James Popham (2007) identified a key premise in using test results to inform instructional practice. “The premise underlying the use of these accountability tests is that students’ test scores will indicate the quality of instruction those students have received.” However, in most cases, there is little evidence that test scores should be used to evaluate the quality of instruction that students received (Naumann, Hochweber, & Klieme, 2016). To address the connection between a student’s performance on a test and the quality of instruction, researchers are developing methods to evaluate the instructional sensitivity of a test or item. According to Popham (2007), “[a] test’s instructional sensitivity represents the degree to which students’ performances on that test accurately reflect the quality of the instruction that was provided specifically to promote students’ mastery of whatever is being assessed.”
Researchers are exploring two primary approaches to evaluating the extent to which a test or test item is instructionally sensitive: expert judgment and psychometric analysis.
The first approach using expert judgment, detailed by Popham (2007), asks educators to use rubrics to evaluate four questions related to instructional sensitivity:
- To what degree can teachers deliver instruction aligned to the curricular aims in the time allowed?
- To what degree do teachers understand the knowledge and skills to be assessed?

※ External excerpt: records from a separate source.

(* ===== verification/QueryFacts.v ===== *)
(** * What a query matches

    The pattern made from a query is a sequence of four kinds of tokens.  The
    documented meaning of these in the regex crate is the hypothesis
    [RegexLaws]; under it, a query matches a namespace as its wildcards say. *)

From S2P Require Import Prelude RustStd Common Query.

(** ** The fragment of regular expressions the queries use *)
Inductive token := TChar (c : ascii) | TAnyChar | TAnyString | TNoDotString.

Definition newline : ascii := "010".

(** The characters that mean themselves in a pattern. *)
Definition is_plain (c : ascii) : bool :=
  let n := nat_of_ascii c in
  bool_decide (n < 128) &&
  negb (existsb (Ascii.eqb c)
    ["\"; "."; "+"; "*"; "?"; "("; ")"; "|"; "["; "]"; "{"; "}"; "^"; "$"; "#"; "&"; "~"]%char).

Definition token_ok (t : token) : bool :=
  match t with TChar c => is_plain c | _ => true end.

Definition render (t : token) : string :=
  match t with
  | TChar c => String c ""
  | TAnyChar => "."
  | TAnyString => ".{0,}"
  | TNoDotString => "[^.]{0,}"
  end.
Definition render_all (ts : list token) : string := foldr (λ t s, render t +:+ s) "" ts.

(** A dot stands for any character but a newline. *)
Definition any_char (c : ascii) : bool := negb (Ascii.eqb c newline).
Definition no_dot (c : ascii) : bool := negb (Ascii.eqb c ".").

Fixpoint all_chars (p : ascii → bool) (s : string) : bool :=
  match s with EmptyString => true | String c s => p c && all_chars p s end.
Definition is_ascii (s : string) : bool := all_chars (λ c, bool_decide (nat_of_ascii c < 128)) s.

(** The strings a sequence of tokens matches from end to end. *)
Inductive matches : list token → string → Prop :=
  | match_nil : matches [] ""
  | match_char c ts s : matches ts s → matches (TChar c :: ts) (String c s)
  | match_any_char c ts s : any_char c = true → matches ts s → matches (TAnyChar :: ts) (String c s)
  | match_any_string s1 s2 ts :
      all_chars any_char s1 = true → matches ts s2 → matches (TAnyString :: ts) (s1 +:+ s2)
  | match_no_dot_string s1 s2 ts :
      all_chars no_dot s1 = true → matches ts s2 → matches (TNoDotString :: ts) (s1 +:+ s2).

- Are there enough items to justify the claims being made, and to what degree is the domain being evaluated?
- To what degree are the items on the test judged to be sensitive to instructional impact?
With the psychometric approach, researchers begin by empirically determining the amount of variance in an item or test form and then connect the variance to empirical measures of instructional quality. Nauman, Hochweber, and Klieme (2016) describe three models for determining the amount of variance in an item or test: a differences-between-groups model, a differences-between-time-periods model, and a model that combines the two. Once the variances have been calculated, the results are correlated to empirical measures of instructional quality. The results of these analyses show the extent to which instructional quality is the likely culprit of variance and shows the extent to which other culprits of variance can be ruled out.

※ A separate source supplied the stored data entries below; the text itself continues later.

(* ===== verification/Execution.v ===== *)
(** * Execution of intents ([intent_brokering/src/execution.rs])

    What a resolved intent is bound to, and how the binding is executed: by a
    remote provider, by a fallback chain, or by the broker itself. *)

From S2P Require Import Prelude RustStd Common Proto Query Registry Ess.
From S2P Require Import StreamingEss Connection.

Definition REGISTERED_INTENTS_KEY : string := "registered_intents".
Definition SCHEMA_VERSION_STREAMING : string := "intent_brokering.streaming.v1".
Definition SCHEMA_REFERENCE : string := "grpc+proto".

(** [IterGroupingExt::group]. *)
Definition group {K V} `{Countable K} (l : list (K * V)) : gmap K (list V) :=
  foldl (λ groupings kv, <[kv.1 := default [] (groupings !! kv.1) ++ [kv.2]]> groupings) ∅ l.

(** A reference to the broker's one [StreamingEss]. *)
Inductive StreamingRef := the_streaming_ess.

Section execution.
Context `{!UrlLib, !HashOrder, !RegexLib} `{!Channels unit (result Event Status)}.

Inductive RuntimeBinding (T : Type) : Type :=
  | Remote (provider : T)
  | Fallback (primary secondary : RuntimeBinding T)
  | SystemInspect (intents : list IntentConfiguration)
  | SystemDiscover (u : Url)
  | SystemSubscribe (s : StreamingRef).
#[global] Arguments Remote {T} provider.
#[global] Arguments Fallback {T} primary secondary.
#[global] Arguments SystemInspect {T} intents.
#[global] Arguments SystemDiscover {T} u.
#[global] Arguments SystemSubscribe {T} s.

Definition fulfill_response (inner : FulfillmentEnum) : result FulfillResponse Status :=
  Ok (mkFulfillResponse (Some (mkFulfillmentMessage (Some inner)))).

(** The entry of a namespace in the fulfillment of [Inspect]. *)
Definition inspect_entry (group : string * list IntentKind) : InspectEntry :=
  let '(path, intent_kinds) := group in
  mkInspectEntry path
    {[REGISTERED_INTENTS_KEY :=
        mkValueMessage (Some (VList
          ((λ kind, mkValueMessage (Some (VString (IntentKind_to_string kind)))) <$> intent_kinds)))]}.

Definition inspect_entries (r : regex) (intents : list IntentConfiguration) : list InspectEntry :=
  inspect_entry <$> map_iter (group
    (into_namespaced_intent <$> filter (λ e, is_match r (namespace e) = true) intents)).

Definition discover_service (u : Url) : DiscoverService :=
  mkDiscoverService (url_to_string u) SCHEMA_REFERENCE SCHEMA_VERSION_STREAMING ∅.

Section execute.
Context {W T C : Type} `{!ConnectionProvider W T C, !ConnectedProvider W C}.

Definition execute_remote (provider : T) (arg : IntentMessage) (w : W)
    : result FulfillResponse Status * W :=
  let '(connected, _, w) := connect provider w in
  match connected with
  | Err e =>
      (Err (mkStatus Unknown ("Failed to connect to provider: " +:+ Error_display e +:+ ".")), w)
  | Ok c =>
      let '(res, w) := fulfill_provider c (mkProviderFulfillRequest (Some arg)) w in
      (map_err (λ e, mkStatus Unknown
         ("Error when invoking provider: '" +:+ Error_display e +:+ "'.")) res, w)
  end.

Fixpoint execute (self : RuntimeBinding T) (arg : IntentMessage)
    (st : W * StreamingEss (T := unit))
    : outcome (result FulfillResponse Status * (W * StreamingEss (T := unit))) :=
  match self with
  | Remote provider =>
      let '(res, w) := execute_remote provider arg st.1 in Return (res, (w, st.2))
  | Fallback primary secondary =>
      '(res, st) ← execute primary arg st;
      match res with
      | Ok ok => Return (Ok ok, st)
      | Err _ => execute secondary arg st
      end
  | SystemInspect intents =>
      match intent_enum arg with
      | Some (IInspect inspect_intent) =>
          r ← regex_from_query (query inspect_intent);
          Return (fulfill_response (FInspect (mkInspectFulfillment (inspect_entries r intents))), st)
      | _ => Panic "An intent other than 'Inspect' was resolved to 'SystemInspect'."
      end
  | SystemDiscover u =>
      Return (fulfill_response (FDiscover (mkDiscoverFulfillment [discover_service u])), st)
  | SystemSubscribe _ =>
      match intent_enum arg with
      | Some (ISubscribe subscribe_intent) =>
          '(res, s) ← serve_subscriptions subscribe_intent (λ _, VNull 0) st.2;
          Return (and_then res (λ f, fulfill_response (FSubscribe f)), (st.1, s))
      | _ => Panic "An intent other than 'Subscribe' was resolved to 'SystemSubscribe'."
      end
  end.
End execute.
End execution.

Empirical Measures of Instructional Sensitivity
Researchers are using empirical measures of instructional sensitivity that rely on survey and observational data. Two instructional-sensitivity evaluations, one conducted by D’Agostino, Welsh, and Corson (2007) and one conducted by Polikoff (2016), both used survey data to develop an instructional-quality measure that could be correlated to variances in student performance on the tests.
D’Agostino, Welsh, and Corson (2007) developed a survey, administered to teachers, containing a series of open-ended questions that collected information about classroom instruction. Subject matter experts used rubrics to review each survey response. From the data, the researchers developed an alignment index, which was used in their instructional-sensitivity evaluation as the index of instructional quality. Higher scores on the alignment index indicated “more commonality between how the test and teacher operationally defined the [performance objectives].” Their results showed that, “[teachers] who reported greater standards emphases and whose teaching matched the test had greater adjusted scores, on average.” Students benefitted from learning the standards “similar to the way they were being tested.”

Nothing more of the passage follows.